- _Instructions to follow_
Below are the entries; give again exactly the lines from the one mentioning "exists d. split;" through the one mentioning "(data (o_probs o))))", inclusive.

- _Material shown_

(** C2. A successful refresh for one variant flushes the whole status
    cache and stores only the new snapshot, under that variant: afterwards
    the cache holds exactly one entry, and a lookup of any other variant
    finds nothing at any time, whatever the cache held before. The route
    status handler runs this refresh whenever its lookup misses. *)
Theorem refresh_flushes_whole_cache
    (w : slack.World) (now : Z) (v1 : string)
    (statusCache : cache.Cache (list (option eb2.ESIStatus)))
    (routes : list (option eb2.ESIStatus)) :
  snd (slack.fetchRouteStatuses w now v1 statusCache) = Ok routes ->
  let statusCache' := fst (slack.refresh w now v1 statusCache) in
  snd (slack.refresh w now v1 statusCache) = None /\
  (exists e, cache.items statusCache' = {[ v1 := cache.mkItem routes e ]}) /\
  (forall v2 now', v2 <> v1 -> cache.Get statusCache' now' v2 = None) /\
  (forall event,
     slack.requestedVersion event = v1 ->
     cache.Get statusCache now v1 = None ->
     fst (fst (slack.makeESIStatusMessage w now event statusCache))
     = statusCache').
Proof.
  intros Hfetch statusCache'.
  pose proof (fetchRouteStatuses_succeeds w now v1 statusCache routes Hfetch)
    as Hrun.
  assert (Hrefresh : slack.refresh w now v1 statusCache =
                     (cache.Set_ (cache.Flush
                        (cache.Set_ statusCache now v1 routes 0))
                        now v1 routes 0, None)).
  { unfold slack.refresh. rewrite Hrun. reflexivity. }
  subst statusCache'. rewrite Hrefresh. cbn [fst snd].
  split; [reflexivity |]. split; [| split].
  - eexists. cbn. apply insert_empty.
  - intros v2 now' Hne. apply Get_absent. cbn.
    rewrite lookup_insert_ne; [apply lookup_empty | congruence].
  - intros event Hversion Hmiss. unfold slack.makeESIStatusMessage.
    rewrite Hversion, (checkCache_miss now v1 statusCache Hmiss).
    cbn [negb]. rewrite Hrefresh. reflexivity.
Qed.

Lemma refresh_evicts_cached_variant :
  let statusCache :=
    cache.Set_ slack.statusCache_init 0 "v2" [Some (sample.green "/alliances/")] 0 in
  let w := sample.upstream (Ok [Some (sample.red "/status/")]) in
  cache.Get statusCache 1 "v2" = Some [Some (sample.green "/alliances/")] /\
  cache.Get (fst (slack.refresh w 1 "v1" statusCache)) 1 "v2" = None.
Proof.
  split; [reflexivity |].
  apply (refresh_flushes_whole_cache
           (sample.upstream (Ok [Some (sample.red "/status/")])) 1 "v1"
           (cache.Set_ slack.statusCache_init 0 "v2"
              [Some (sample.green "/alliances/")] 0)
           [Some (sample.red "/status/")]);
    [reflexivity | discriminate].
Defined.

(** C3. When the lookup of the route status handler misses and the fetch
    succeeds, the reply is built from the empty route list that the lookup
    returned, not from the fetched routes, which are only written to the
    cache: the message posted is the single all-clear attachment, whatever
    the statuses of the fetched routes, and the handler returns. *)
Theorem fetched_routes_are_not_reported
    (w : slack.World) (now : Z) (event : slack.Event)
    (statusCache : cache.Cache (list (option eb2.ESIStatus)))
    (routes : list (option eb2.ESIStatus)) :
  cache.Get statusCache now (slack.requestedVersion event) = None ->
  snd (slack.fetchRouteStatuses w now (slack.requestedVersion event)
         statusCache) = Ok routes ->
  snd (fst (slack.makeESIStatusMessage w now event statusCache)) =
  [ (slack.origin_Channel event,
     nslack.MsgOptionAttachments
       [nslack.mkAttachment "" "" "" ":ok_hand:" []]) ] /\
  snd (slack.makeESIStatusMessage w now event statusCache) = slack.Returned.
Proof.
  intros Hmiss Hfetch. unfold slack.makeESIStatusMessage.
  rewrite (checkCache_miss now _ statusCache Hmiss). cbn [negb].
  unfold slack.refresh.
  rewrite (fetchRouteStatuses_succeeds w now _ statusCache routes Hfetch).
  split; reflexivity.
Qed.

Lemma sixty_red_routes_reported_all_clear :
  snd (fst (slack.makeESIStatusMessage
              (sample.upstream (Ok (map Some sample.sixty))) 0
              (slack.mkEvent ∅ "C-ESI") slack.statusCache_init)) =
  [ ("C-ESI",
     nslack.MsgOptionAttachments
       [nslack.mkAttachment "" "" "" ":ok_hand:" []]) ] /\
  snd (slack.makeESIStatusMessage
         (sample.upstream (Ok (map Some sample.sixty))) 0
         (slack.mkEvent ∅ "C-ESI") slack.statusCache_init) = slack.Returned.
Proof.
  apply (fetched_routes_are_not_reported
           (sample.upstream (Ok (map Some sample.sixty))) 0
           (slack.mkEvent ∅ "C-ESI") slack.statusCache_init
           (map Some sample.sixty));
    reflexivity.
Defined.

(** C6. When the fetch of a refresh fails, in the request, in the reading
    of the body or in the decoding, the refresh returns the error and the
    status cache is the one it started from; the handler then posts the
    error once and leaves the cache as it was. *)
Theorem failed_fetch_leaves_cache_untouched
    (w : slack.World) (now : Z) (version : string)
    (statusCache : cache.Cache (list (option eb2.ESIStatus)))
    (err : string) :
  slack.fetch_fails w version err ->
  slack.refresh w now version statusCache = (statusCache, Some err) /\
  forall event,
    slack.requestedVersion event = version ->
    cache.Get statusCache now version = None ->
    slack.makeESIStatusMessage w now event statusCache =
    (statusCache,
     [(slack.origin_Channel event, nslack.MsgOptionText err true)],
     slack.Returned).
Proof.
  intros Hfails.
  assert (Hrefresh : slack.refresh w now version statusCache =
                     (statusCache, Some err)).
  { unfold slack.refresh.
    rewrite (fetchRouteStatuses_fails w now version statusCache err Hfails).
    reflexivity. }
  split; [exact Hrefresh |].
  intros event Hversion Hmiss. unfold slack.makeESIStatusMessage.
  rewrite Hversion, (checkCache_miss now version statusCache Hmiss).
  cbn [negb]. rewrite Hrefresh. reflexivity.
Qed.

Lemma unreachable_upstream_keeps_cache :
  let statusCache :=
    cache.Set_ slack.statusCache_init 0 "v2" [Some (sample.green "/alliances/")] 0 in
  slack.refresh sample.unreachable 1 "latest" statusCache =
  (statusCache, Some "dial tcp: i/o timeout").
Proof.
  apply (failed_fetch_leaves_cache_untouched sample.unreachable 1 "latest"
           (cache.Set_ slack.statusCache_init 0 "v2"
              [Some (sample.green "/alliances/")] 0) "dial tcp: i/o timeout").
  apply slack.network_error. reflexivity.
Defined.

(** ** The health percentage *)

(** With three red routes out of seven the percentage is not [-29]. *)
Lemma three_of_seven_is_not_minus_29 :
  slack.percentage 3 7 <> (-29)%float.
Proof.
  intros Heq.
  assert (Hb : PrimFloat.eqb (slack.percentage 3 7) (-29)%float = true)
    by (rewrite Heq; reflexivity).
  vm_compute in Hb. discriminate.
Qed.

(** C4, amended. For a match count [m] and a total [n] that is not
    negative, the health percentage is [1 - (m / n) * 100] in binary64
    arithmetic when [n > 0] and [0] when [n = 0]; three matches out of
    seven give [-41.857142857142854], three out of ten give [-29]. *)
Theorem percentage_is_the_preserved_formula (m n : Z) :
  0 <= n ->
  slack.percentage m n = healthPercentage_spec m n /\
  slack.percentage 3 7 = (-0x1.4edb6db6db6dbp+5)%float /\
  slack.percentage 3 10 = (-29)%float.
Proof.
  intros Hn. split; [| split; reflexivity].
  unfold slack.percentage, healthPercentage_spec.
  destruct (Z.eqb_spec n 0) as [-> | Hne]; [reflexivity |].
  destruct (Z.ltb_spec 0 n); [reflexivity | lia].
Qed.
...
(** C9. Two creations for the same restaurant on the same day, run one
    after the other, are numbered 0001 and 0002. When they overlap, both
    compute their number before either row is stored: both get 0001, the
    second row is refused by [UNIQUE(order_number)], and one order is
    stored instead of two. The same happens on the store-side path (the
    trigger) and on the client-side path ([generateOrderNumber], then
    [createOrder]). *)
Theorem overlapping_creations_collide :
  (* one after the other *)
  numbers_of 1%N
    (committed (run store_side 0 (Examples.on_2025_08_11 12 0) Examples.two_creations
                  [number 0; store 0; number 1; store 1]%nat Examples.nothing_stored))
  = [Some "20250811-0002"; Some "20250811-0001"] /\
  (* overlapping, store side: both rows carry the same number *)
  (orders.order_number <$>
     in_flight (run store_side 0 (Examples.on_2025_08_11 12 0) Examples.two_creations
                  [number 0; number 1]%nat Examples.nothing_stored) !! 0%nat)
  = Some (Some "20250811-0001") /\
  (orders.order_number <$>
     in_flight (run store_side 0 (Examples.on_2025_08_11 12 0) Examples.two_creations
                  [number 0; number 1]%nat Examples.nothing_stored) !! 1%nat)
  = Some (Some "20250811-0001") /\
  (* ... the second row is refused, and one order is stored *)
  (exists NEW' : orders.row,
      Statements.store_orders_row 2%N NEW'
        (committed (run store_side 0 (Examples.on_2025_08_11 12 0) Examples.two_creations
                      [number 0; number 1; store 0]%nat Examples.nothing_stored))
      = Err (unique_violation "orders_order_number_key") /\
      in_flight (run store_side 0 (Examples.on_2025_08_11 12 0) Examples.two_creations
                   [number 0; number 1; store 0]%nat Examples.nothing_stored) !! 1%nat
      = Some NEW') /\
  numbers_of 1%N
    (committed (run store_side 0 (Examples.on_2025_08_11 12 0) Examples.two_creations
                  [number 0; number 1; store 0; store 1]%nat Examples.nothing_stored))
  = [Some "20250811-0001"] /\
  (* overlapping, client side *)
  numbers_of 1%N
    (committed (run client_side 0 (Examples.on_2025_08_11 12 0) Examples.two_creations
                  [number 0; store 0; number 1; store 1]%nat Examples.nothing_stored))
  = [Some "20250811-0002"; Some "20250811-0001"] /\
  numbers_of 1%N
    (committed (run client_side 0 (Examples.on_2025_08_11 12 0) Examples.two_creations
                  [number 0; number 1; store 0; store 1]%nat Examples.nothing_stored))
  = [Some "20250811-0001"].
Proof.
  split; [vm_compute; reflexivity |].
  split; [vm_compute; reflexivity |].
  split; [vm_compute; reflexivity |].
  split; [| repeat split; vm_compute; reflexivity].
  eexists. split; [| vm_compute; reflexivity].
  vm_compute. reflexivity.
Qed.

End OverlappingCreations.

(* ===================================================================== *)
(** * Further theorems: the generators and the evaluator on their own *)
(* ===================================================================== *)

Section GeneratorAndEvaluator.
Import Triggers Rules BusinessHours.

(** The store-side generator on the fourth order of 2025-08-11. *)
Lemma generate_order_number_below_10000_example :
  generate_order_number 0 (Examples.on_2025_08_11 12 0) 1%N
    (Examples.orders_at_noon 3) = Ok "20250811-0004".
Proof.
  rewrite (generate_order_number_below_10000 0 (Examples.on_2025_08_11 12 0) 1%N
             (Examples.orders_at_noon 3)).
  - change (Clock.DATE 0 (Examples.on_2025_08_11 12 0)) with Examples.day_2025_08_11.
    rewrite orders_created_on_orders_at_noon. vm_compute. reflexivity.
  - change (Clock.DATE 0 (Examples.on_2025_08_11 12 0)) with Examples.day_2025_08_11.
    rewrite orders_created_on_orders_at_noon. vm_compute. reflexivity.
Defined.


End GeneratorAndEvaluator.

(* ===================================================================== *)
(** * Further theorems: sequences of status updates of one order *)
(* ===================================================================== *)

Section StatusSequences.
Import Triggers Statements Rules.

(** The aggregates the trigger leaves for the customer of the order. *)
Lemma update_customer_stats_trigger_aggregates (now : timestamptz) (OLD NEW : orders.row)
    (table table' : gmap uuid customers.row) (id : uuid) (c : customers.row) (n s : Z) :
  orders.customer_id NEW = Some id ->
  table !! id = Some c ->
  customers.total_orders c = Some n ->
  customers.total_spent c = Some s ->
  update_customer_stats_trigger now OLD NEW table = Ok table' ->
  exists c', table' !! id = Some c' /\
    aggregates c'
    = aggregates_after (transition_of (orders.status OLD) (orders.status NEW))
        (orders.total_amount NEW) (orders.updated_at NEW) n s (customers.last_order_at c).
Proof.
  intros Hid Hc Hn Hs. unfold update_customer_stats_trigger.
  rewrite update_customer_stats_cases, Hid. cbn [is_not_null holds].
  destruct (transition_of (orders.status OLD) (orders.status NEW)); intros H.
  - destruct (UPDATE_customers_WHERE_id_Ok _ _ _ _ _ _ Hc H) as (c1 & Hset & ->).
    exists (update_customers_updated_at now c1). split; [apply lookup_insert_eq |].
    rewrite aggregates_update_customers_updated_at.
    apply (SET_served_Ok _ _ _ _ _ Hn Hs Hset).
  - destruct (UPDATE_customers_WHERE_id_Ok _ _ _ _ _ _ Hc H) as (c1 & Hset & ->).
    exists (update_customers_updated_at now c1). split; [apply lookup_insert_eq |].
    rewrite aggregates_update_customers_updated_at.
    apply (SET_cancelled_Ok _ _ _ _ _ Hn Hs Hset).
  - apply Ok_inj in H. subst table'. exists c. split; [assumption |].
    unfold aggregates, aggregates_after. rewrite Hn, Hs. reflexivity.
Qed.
...
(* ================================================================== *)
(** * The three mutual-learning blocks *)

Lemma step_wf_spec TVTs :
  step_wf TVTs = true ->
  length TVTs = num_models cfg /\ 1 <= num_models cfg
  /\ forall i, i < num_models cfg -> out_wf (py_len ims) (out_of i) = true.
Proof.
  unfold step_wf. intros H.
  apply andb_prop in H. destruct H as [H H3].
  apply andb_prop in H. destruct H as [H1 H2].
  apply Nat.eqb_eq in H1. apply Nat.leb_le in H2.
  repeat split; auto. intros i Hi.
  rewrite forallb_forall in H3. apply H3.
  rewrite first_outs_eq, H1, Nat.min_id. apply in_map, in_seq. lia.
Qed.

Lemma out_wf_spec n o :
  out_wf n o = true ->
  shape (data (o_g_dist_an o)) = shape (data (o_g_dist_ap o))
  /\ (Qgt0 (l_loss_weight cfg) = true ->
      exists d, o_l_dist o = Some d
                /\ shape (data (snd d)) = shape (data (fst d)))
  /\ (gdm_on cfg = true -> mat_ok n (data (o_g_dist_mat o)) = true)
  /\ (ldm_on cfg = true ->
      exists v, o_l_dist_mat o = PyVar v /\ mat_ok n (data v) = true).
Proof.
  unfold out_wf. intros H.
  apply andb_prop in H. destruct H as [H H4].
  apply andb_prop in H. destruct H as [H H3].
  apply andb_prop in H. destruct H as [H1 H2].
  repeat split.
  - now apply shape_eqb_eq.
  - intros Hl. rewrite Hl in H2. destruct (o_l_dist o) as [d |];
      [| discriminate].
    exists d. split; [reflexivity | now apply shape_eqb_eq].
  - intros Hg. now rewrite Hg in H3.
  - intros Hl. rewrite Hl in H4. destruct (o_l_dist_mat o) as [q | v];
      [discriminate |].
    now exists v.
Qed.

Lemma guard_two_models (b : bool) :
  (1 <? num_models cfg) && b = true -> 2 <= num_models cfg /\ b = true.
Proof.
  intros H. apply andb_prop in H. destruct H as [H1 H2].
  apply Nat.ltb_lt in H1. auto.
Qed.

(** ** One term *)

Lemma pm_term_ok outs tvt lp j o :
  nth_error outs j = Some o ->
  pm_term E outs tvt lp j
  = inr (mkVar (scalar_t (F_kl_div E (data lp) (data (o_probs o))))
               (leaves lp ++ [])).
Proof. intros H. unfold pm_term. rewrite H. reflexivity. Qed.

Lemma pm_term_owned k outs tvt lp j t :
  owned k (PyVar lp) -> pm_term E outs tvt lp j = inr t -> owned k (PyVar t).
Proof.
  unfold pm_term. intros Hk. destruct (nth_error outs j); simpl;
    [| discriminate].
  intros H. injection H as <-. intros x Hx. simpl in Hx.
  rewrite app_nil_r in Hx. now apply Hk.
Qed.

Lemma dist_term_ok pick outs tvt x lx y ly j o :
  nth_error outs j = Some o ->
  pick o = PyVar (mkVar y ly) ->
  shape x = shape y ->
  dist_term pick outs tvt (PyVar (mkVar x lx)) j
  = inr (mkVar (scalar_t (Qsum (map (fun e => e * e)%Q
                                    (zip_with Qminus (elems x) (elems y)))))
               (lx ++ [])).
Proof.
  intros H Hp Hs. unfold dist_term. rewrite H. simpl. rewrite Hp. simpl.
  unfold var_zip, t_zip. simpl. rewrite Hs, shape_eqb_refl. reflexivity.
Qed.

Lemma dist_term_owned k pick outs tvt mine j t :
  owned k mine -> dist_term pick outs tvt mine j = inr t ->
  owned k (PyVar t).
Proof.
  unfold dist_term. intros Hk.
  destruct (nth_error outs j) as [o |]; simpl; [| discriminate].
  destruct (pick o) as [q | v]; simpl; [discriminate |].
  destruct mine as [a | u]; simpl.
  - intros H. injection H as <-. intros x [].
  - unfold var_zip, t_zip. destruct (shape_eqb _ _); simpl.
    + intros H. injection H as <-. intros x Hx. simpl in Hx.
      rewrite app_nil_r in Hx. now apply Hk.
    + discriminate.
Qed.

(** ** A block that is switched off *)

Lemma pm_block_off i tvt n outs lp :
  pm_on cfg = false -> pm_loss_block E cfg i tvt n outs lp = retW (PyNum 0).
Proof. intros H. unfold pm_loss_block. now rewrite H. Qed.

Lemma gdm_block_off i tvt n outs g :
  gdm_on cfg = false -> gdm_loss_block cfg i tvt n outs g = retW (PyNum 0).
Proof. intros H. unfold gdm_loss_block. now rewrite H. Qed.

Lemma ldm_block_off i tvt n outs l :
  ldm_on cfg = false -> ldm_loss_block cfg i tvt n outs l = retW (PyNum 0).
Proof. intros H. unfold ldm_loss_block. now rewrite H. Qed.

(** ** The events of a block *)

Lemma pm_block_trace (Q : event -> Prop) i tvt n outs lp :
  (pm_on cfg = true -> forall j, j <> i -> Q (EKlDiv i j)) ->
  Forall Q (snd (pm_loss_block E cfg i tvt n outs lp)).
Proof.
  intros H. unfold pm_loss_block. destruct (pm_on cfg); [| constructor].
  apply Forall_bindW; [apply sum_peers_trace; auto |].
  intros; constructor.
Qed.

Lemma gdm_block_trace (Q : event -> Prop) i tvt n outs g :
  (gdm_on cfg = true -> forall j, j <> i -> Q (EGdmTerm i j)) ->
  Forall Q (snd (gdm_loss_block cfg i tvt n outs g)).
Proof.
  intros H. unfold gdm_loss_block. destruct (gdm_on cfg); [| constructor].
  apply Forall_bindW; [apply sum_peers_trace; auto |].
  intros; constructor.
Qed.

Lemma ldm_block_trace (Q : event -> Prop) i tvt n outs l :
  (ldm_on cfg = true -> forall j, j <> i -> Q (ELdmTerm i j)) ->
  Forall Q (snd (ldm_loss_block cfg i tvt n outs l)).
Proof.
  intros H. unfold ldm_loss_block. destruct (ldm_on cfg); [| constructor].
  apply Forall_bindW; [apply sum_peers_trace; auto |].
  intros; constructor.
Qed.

- _Task output_
    exists d. split; [reflexivity | now apply shape_eqb_eq].
  - intros Hg. now rewrite Hg in H3.
  - intros Hl. rewrite Hl in H4. destruct (o_l_dist_mat o) as [q | v];
      [discriminate |].
    now exists v.
Qed.

Lemma guard_two_models (b : bool) :
  (1 <? num_models cfg) && b = true -> 2 <= num_models cfg /\ b = true.
Proof.
  intros H. apply andb_prop in H. destruct H as [H1 H2].
  apply Nat.ltb_lt in H1. auto.
Qed.

(** ** One term *)

Lemma pm_term_ok outs tvt lp j o :
  nth_error outs j = Some o ->
  pm_term E outs tvt lp j
  = inr (mkVar (scalar_t (F_kl_div E (data lp) (data (o_probs o))))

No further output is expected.